With brandy, the tea was better. The banker shifted in his chair. It occurred to Arkady that for the older man every movement involved pain.

   
'This is what Tommy wanted to ask you about?' Arkady asked.

   
'Some of the same questions,' Schiller said.

   
Peter said, 'You told me you were captured outside Moscow and spent three years in a camp. You said you surrendered when your rifles froze.'

   
'My feet froze. To tell the truth, when I was captured I was hiding in a goods wagon. The SS men were shot on the spot. I would have been shot, too, if the Russians hadn't opened some cases and found ikons inside. There was some interrogation, which was not delicate. I agreed to make lists of what we'd taken. Then the whole war went in reverse. I was never in camp, not for a day. I travelled with the Red Army, first searching for what the SS had shipped. Then, as we moved further west, I acted as an advisor to special troops from the Soviet Ministry of Culture, helping to locate and send German works of art to Moscow. Stalin made a list, Beria made a list.

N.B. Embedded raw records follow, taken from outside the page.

Lemma alice_login_runs :
  match for_each alice_login dispatch (alice_ssh [2; 1]) with Some (_, w) => at_prompt w | None => False end.
Proof. vm_compute. tauto. Qed.

Lemma alice_logged_in : exists w : ssh_world, rtc ssh_step (alice_ssh [2; 1]) w /\ at_prompt w.
Proof.
  pose proof alice_login_runs as Hrun.
  destruct (wp_run _ _ _ (callbacks_reach alice_login _ (alice_ssh_ok [2; 1]) alice_login_ok)) as ([] & w & E1 & H1).
  rewrite E1 in Hrun. exists w. split; [exact H1|exact Hrun].
Qed.

Lemma ssh_authentication_required_witness :
  exists w : ssh_world, conn_application_session (connection w) = Some 7%nat /\ authenticated_on_the_way (alice_ssh [2; 1]) w.
Proof.
  destruct alice_logged_in as (w & Hr & Hp). exists w. split; [apply Hp|].
  apply (ssh_authentication_required (E := echo_environment) (alice_ssh [2; 1]) w (alice_ssh_ok _) eq_refl Hr).
  right; right; right. destruct Hp as [-> _]. discriminate.
Defined.

Definition alice_history : ssh_history :=
  mk_history (Some (5, 0)) (mk_setup true true true true true true (Some (txt "OpenSSH")) true true)
    [mk_tick true alice_login false (Some (8, 0)) true false;
     mk_tick true [CbData (Some (txt "quit" ++ [13])) false (Some (9, 0))] false (Some (10, 0)) true false] true true.

Lemma alice_history_ok : Forall tick_ok (history_ticks alice_history).
Proof. repeat constructor; simpl; unfold is_byte; lia. Qed.

Lemma alice_history_runs :
  match ssh_transport_run_connection alice_config alice_history (alice_ssh [3; 0]) with Some (r, _) => r = 0 | None => False end.
Proof. vm_compute. reflexivity. Qed.

Lemma ssh_connection_robust_witness :
  exists r w', ssh_transport_run_connection alice_config alice_history (alice_ssh [3; 0]) = Some (r, w') /\
    served alice_config alice_history (alice_ssh [3; 0]) r w' /\ r = 0.
Proof.
  destruct (ssh_connection_robust (E := echo_environment) alice_config alice_history (alice_ssh [3; 0]) policy_create_ok alice_history_ok) as (r & w' & E1 & H).
  exists r, w'. split; [exact E1|]. split; [exact H|]. pose proof alice_history_runs as Hr. rewrite E1 in Hr. exact Hr.
Defined.

Lemma ssh_deadlines_witness :
  exists again w', loop_body (mk_tick true [] false (Some (43210, 0)) true false) (alice_ssh []) = Some (again, w') /\
    event_loop [mk_tick true [] false (Some (43210, 0)) true false; mk_tick true [CbShell] false None true true] (alice_ssh [])
    = event_loop [mk_tick true [] false (Some (43210, 0)) true false] (alice_ssh []).
Proof.
  destruct (ssh_deadlines (E := echo_environment) (mk_tick true [] false (Some (43210, 0)) true false) [mk_tick true [CbShell] false None true true]
    (alice_ssh []) (alice_ssh_ok []) (Forall_nil_2 _) eq_refl eq_refl) as (again & w' & E1 & _ & _ & E2).
  exists again, w'. split; [exact E1|]. apply E2. apply Z.le_ge. apply (bool_decide_unpack _). vm_compute. exact I.
Defined.
Lemma aside_advances w w' : aside w w' -> advances_to [] w w'.
Proof. intros (more & io & -> & _). split_and!; simpl; [by rewrite app_nil_r|by eexists|done]. Qed.

Lemma record_advances c w (Q : worker_world -> Prop) :
  Q (w <| wk_calls := wk_calls w ++ [c] |>) ->
  wp (worker_record c) (fun _ w' => advances_to [c] w w' /\ Q w') w.
Proof. intros HQ. by apply wp_modify. Qed.

Lemma aside_finished w w' : finished w -> aside w w' -> finished w'.
Proof. intros [] (more & io & -> & _). by split. Qed.

Lemma finished_calls w calls : finished w -> finished (w <| wk_calls := calls |>).
Proof. intros []. by split. Qed.

Lemma fresh_calls w calls : fresh w -> fresh (w <| wk_calls := calls |>).
Proof. intros []. by split. Qed.

(** A session that was made, served and destroyed. *)
Lemma served_advances w w1 w2 w3 :
  wk_calls w1 = wk_calls w ++ [SessionCreate] -> trail (wk_world w1) = trail (wk_world w) ->
  app_view (wk_world w1) = (None, app_state (wk_world w)) -> keeps w1 w2 ->
  wk_calls w3 = wk_calls w2 ++ [SessionDestroy] -> trail (wk_world w3) = trail (wk_world w2) ->
  app_state (wk_world w3) = match application_session (session (wk_world w2)), hook_close application with
    | Some handle, Some close => close (app_state (wk_world w2)) handle | _, _ => app_state (wk_world w2) end ->
  advances_to [SessionCreate; SessionDestroy] w w3.
Proof.
  intros E1 E2 E3 [K1 K2 _ _ _ K6] E4 E5 E6. split_and!.
  - by rewrite E4, K1, E1, <- app_assoc.
  - by rewrite E5, <- E2.
  - intros Hc. rewrite <- E3, E6. etrans; [exact K6|].
    pose proof (close_calls application (application_session (session (wk_world w2))) (app_state (wk_world w2))) as Hd.
    by destruct (hook_close application).
Qed.

Lemma destroy_finished transport has_ssl peer (fatal : bool) note w :
  relayed note w -> farewell note ->
  wp (in_session telnet_session_destroy ;; flush_session transport has_ssl peer ;; worker_record SessionDestroy ;; mret fatal)
    (fun _ w' => finished w' /\ wk_calls w' = wk_calls w ++ [SessionDestroy] /\ trail (wk_world w') = trail (wk_world w) /\
      app_state (wk_world w') = match application_session (session (wk_world w)), hook_close application with
        | Some handle, Some close => close (app_state (wk_world w)) handle | _, _ => app_state (wk_world w) end) w.
Proof.
  intros [R1 R2 R3 R4] Hf. destruct (wp_run _ _ _ (destroy_frame (wk_world w))) as ([] & t & Et & F1 & F2 & F3 & F4).
  apply wp_bind. unfold in_session. apply wp_zoom. unfold wp at 1. rewrite Et.
  unfold flush_session. apply wp_bind, wp_bind, wp_gets, wp_bind, wp_modify. simpl. rewrite F1, R2, drop_all. cbn [for_each].
  apply wp_ret, wp_bind, wp_modify, wp_ret.
  assert (sent t = sent (wk_world w)) as Es by (unfold sent; by rewrite F1).
  split; [|split_and!; [done|done|by injection F4]]. split; simpl.
  - rewrite F2. apply R1.
  - rewrite Es. apply R1.
  - exists note. rewrite Es. done.
Qed.
(** The first half of [accept_connection]: a socket with a reserved slot and
    its peer, or the value to return. *)
Definition admit_connection (outcome : accept_outcome) (transport : connection_transport_kind) (clock : option (Z * Z))
    : Srv (Z + Z * list Z) :=
  match outcome with
  | AcceptFailed errno => mret (inl (if retryable_errno errno then 0 else -1))
  | Accepted fd family ip =>
      server_call_made (ClientAccept fd) ;;
      let peer := match peer_string family ip 96 with Some peer => peer | None => txt "unknown" end in
      let now_ms := monotonic_or_zero clock in
      admitted ← (if now_ms =? 0 then mret false
                  else '(allowed, _) ← zoom sv_policy (fun p s => s <| sv_policy := p |>)
                         (security_policy_allow_connection (Some peer) now_ms);
                       mret allowed);
      if negb (admitted : bool) then
        server_audit (txt "connection_rate_limited") peer (transport_label transport) ;;
        server_call_made (ClientClose fd) ;;
        mret (inl 0)
      else
        r ← gets sv_runtime;
        let '(reserved, r') := runtime_reserve_connection r in
        upd_runtime (fun _ => r') ;;
        if negb reserved then
          server_audit (txt "connection_capacity_reached") peer (txt "maximum active connections reached") ;;
          server_call_made (ClientClose fd) ;;
          mret (inl 0)
        else mret (inr (fd, peer))
  end.

(** The second half: the worker's arguments and its thread. *)
Definition start_worker (fd : Z) (peer : list Z) (transport : connection_transport_kind) (allocated created : bool) : Srv Z :=
  if negb allocated then
    server_call_made (ClientClose fd) ;;
    upd_runtime runtime_release_connection ;;
    mret 0
  else
    args_peer ← lift_opt (store_str 96 peer);
    if negb created then
      server_call_made (ClientClose fd) ;;
      upd_runtime runtime_release_connection ;;
      server_audit (txt "worker_creation_failure") peer (txt "pthread_create failed") ;;
      mret 0
    else
      modify (fun s => s <| sv_live := sv_live s ++ [fd] |>) ;;
      server_call_made (WorkerStart fd transport args_peer) ;;
      mret 0.

(** What happens when one listener is ready: the result of [accept], the clock,
    [calloc] and [pthread_create], and what the workers do between the
    reservation and the start of the thread. *)
Record arrival := mk_arrival {
  ar_outcome : accept_outcome;
  ar_clock : option (Z * Z);
  ar_between : list worker_step;
  ar_allocated : bool;
  ar_created : bool
}.

Definition accept_connection (transport : connection_transport_kind) (a : arrival) : Srv Z :=
  admitted ← admit_connection (ar_outcome a) transport (ar_clock a);
  workers_act (ar_between a) ;;
  match admitted with
  | inl r => mret r
  | inr (fd, peer) => start_worker fd peer transport (ar_allocated a) (ar_created a)
  end.

(** * Listeners *)

(** What the kernel says to each call for one listener: the descriptor of
    [socket] or the error, the two common options, [IPV6_V6ONLY], [bind] and
    [listen]; an error is its number. *)
Record listener_outcome := mk_listener {
  lo_socket : Z + Z;
  lo_options : bool;
  lo_v6only : option Z;
  lo_bind : option Z;
  lo_listen : bool
}.

(** [INADDR_LOOPBACK] and [in6addr_loopback] in network order. *)
Definition INADDR_LOOPBACK : list Z := [127; 0; 0; 1].
Definition in6addr_loopback : list Z := repeat 0 15 ++ [1].

Definition create_loopback_listener (family port : Z) (optional : bool) (o : listener_outcome) : Srv Z :=
  match lo_socket o with
  | inr errno => mret (if optional && ipv6_unavailable_error errno then LISTENER_UNAVAILABLE else -1)
  | inl listener =>
      server_call_made (ListenerOpen listener) ;;
      let close_with r := server_call_made (ListenerClose listener) ;; mret r in
      let bind_and_listen address :=
        server_call_made (ListenerBind listener address port) ;;
        match lo_bind o with
        | Some errno => close_with (if optional && ipv6_unavailable_error errno then LISTENER_UNAVAILABLE else -1)
        | None => if negb (lo_listen o) then close_with (-1) else mret listener
        end in
      if negb (lo_options o) then close_with (-1)
      else if family =? AF_INET then bind_and_listen INADDR_LOOPBACK
      else if family =? AF_INET6 then
        match lo_v6only o with
        | Some errno => close_with (if optional && ipv6_unavailable_error errno then LISTENER_UNAVAILABLE else -1)
        | None => bind_and_listen in6addr_loopback
        end
      else close_with (-1)
  end.

(** The blocks of [secure_server_run] that open one listener each: its family,
    port, transport, and whether it may be unavailable. *)
Definition listener_specs (telnet_port telnet_tls_port ssh_port : Z) : list (Z * Z * connection_transport_kind * bool) :=
  [(AF_INET, telnet_port, CONNECTION_TRANSPORT_TELNET, false); (AF_INET6, telnet_port, CONNECTION_TRANSPORT_TELNET, true);
   (AF_INET, telnet_tls_port, CONNECTION_TRANSPORT_TELNET_TLS, false); (AF_INET6, telnet_tls_port, CONNECTION_TRANSPORT_TELNET_TLS, true)] ++
  (if negb (ssh_port =? 0)
   then [(AF_INET, ssh_port, CONNECTION_TRANSPORT_SSH, false); (AF_INET6, ssh_port, CONNECTION_TRANSPORT_SSH, true)] else []).

(** The listeners opened so far and whether all went well; a store past the
    arrays of [MAX_LISTENER_SOCKETS] entries is a fault. *)
Fixpoint open_listeners (specs : list (Z * Z * connection_transport_kind * bool)) (kernel : list listener_outcome)
    (open : list (Z * connection_transport_kind)) : Srv (list (Z * connection_transport_kind) * bool) :=
  match specs with
  | [] => mret (open, true)
  | (family, port, transport, optional) :: specs =>
      lift_opt (if Zlen open <? MAX_LISTENER_SOCKETS then Some tt else None) ;;
      fd ← create_loopback_listener family port optional (hd (mk_listener (inr EADDRNOTAVAIL) true None None true) kernel);
      if (if optional : bool then fd =? -1 else fd <? 0) then mret (open, false)
      else if fd >=? 0 then open_listeners specs (tl kernel) (open ++ [(fd, transport)])
      else open_listeners specs (tl kernel) open
  end.

(** * The server *)

(** The results of the OpenSSL calls that make the context. *)
Record context_results := mk_context { cx_new : bool; cx_versions : bool; cx_certificate : bool; cx_private_key : bool; cx_match : bool }.

Definition create_tls_context (c : context_results) : Srv bool :=
  if negb (cx_new c) then mret false
  else
    server_call_made (Acquire TlsContext) ;;
    let failed := server_call_made (Release TlsContext) ;; mret false in
    if negb (cx_versions c) then failed
    else if negb (cx_certificate c) then failed
    else if negb (cx_private_key c) then failed
    else if negb (cx_match c) then failed
    else mret true.

Definition POLLIN : Z := 1.
Definition POLLERR : Z := 8.
Definition POLLHUP : Z := 16.
Definition POLLNVAL : Z := 32.

(** One listener after [poll]: what the workers do before it is looked at, its
    [revents], and the connection that arrives if it is readable. *)
Record listener_event := mk_listener_event { le_before : list worker_step; le_revents : Z; le_arrival : arrival }.
(* ===== verification/ServerLife.v ===== *)
(** The life of the server: slots, threads, sockets and shared objects through
    every interleaving of the main thread and its workers. *)
From S2P Require Import Prelude TerminalText AsciiText SecurityPolicy PolicyInvariant PolicyTheorems PolicyHistory PlayerStore.
From S2P Require Import Application TelnetSession SshTransport SshInvariant SecureServer ServerRuntime.

(** * Counting calls *)

Definition times (p : server_call -> bool) (l : list server_call) : Z := Zlen (filter (fun c => p c = true) l).

Definition is_start (c : server_call) : bool := match c with WorkerStart _ _ _ => true | _ => false end.
Definition is_exit (c : server_call) : bool := match c with WorkerExit _ => true | _ => false end.
Definition is_release (c : server_call) : bool := match c with Release _ => true | _ => false end.
Definition starts_on (fd : Z) (c : server_call) : bool := match c with WorkerStart fd' _ _ => fd' =? fd | _ => false end.
Definition is_call (c c' : server_call) : bool := bool_decide (c' = c).
Definition occurrences (fd : Z) (l : list Z) : Z := Zlen (filter (fun x => x = fd) l).

Lemma times_app p a b : times p (a ++ b) = times p a + times p b.
Proof. unfold times. rewrite filter_app, length_app. lia. Qed.

Lemma times_one p c : times p [c] = if p c then 1 else 0.
Proof. unfold times. rewrite filter_cons. destruct (p c); by destruct (decide _). Qed.

Lemma times_nonneg p l : 0 <= times p l.
Proof. unfold times. lia. Qed.

Lemma times_none p l : Forall (fun c => p c = false) l -> times p l = 0.
Proof.
  induction 1 as [|c l Hc _ IH]; [done|]. change (c :: l) with ([c] ++ l). rewrite times_app, times_one, Hc, IH. done.
Qed.

Lemma times_zero p l : times p l = 0 -> Forall (fun c => p c = false) l.
Proof.
  induction l as [|c l IH]; intros H; [constructor|]. change (c :: l) with ([c] ++ l) in H. rewrite times_app, times_one in H.
  pose proof (times_nonneg p l). destruct (p c) eqn:Ec; [lia|]. constructor; [done|]. apply IH. lia.
Qed.

Lemma occurrences_app fd a b : occurrences fd (a ++ b) = occurrences fd a + occurrences fd b.
Proof. unfold occurrences. rewrite filter_app, length_app. lia. Qed.

Lemma occurrences_one fd x : occurrences fd [x] = if x =? fd then 1 else 0.
Proof. unfold occurrences. rewrite filter_cons. destruct (Z.eqb_spec x fd), (decide (x = fd)); simpl; try lia; done. Qed.

Lemma occurrences_delete fd i x l : l !! i = Some x -> occurrences fd l = occurrences fd (delete i l) + (if x =? fd then 1 else 0).
Proof.
  revert i. induction l as [|y l IH]; intros [|i] H; simplify_eq/=.
  - change (x :: l) with ([x] ++ l). rewrite occurrences_app, occurrences_one. lia.
  - change (y :: l) with ([y] ++ l). change (y :: delete i l) with ([y] ++ delete i l).
    rewrite !occurrences_app, (IH i H). lia.
Qed.

(** * The state of a running server *)

(** At every moment so far at most 64 workers were running. *)
Definition crowd_bounded (calls : list server_call) : Prop :=
  forall a b, calls = a ++ b -> times is_start a <= times is_exit a + MAX_ACTIVE_CONNECTIONS.

(** No shared object was released while a worker was running, and no worker
    started afterwards. *)
Definition objects_outlive (calls : list server_call) : Prop :=
  forall a o b, calls = a ++ Release o :: b -> times is_start a = times is_exit a /\ times is_start b = 0.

We sent back even more because we found what the SS had taken from different countries - the Koenigs drawings from Holland, Poznan paintings from Poland. We stripped the Dresden Museum, the Prussian Royal Library, museum collections from Aachen, Weimar, Magdeburg.'

   
'In other words, you collaborated,' Peter said.

   
'I served history. I survived. I was hardly the only one. When the Russians arrived in Berlin, where do you think they went? While the city burned, while Hitler was still alive, they were in the museums. Rubens, Rembrandts, the gold of Troy disappeared, treasures that have never been seen again.'

   
'Were you there?' Arkady asked.

   
'No, I was still in Magdeburg. When we were done there, the Russians gave me a vodka. We'd been together for three years. I even wore a Red Army coat at that point. They took the coat off, marched me a few steps to an alley, shot me in the back and left me for dead. See, Peter, personal history.'

   
'What was Benz most interested in?' Arkady asked.

   
'Nothing in particular.' Schiller reconsidered. 'Actually, I had the feeling he was checking his list against mine. At heart he was a crude man, a real barracks bastard. In the end, all we talked about was how to build crates. The SS enlisted carpenters from the Berlin firm of Knauer, the most expert art transporters of the time. I drew him diagrams. He was more interested in nails and woods and documentation than in art.'

 
  
'What do you mean, "barracks bastard"?'

   
Schiller said, 'It's commonplace. How many German girls have had babies by foreign soldiers stationed here?'

   
Arkady said, 'Benz was born in Potsdam. You're saying his father was Russian?'

   
'That's what he sounded like,' Schiller said.

   
Peter said, 'All the stories you told me about defending Germany. You were a thief, first on one side and then on the other. Why didn't you tell me all this before? Why tell me now?'

   
The banker eased his feet into his slippers. He turned as completely to Peter as he could. He had that deadly combination of age: eggshell frailty and brutal honesty. 'It didn't concern you. The past was gone. Now it does. Everything has a price. If we can get our house and property back, if we can go home, Peter, this is the price for you.'

 

Peter dropped Arkady off at Stas's flat and tore off into the dark.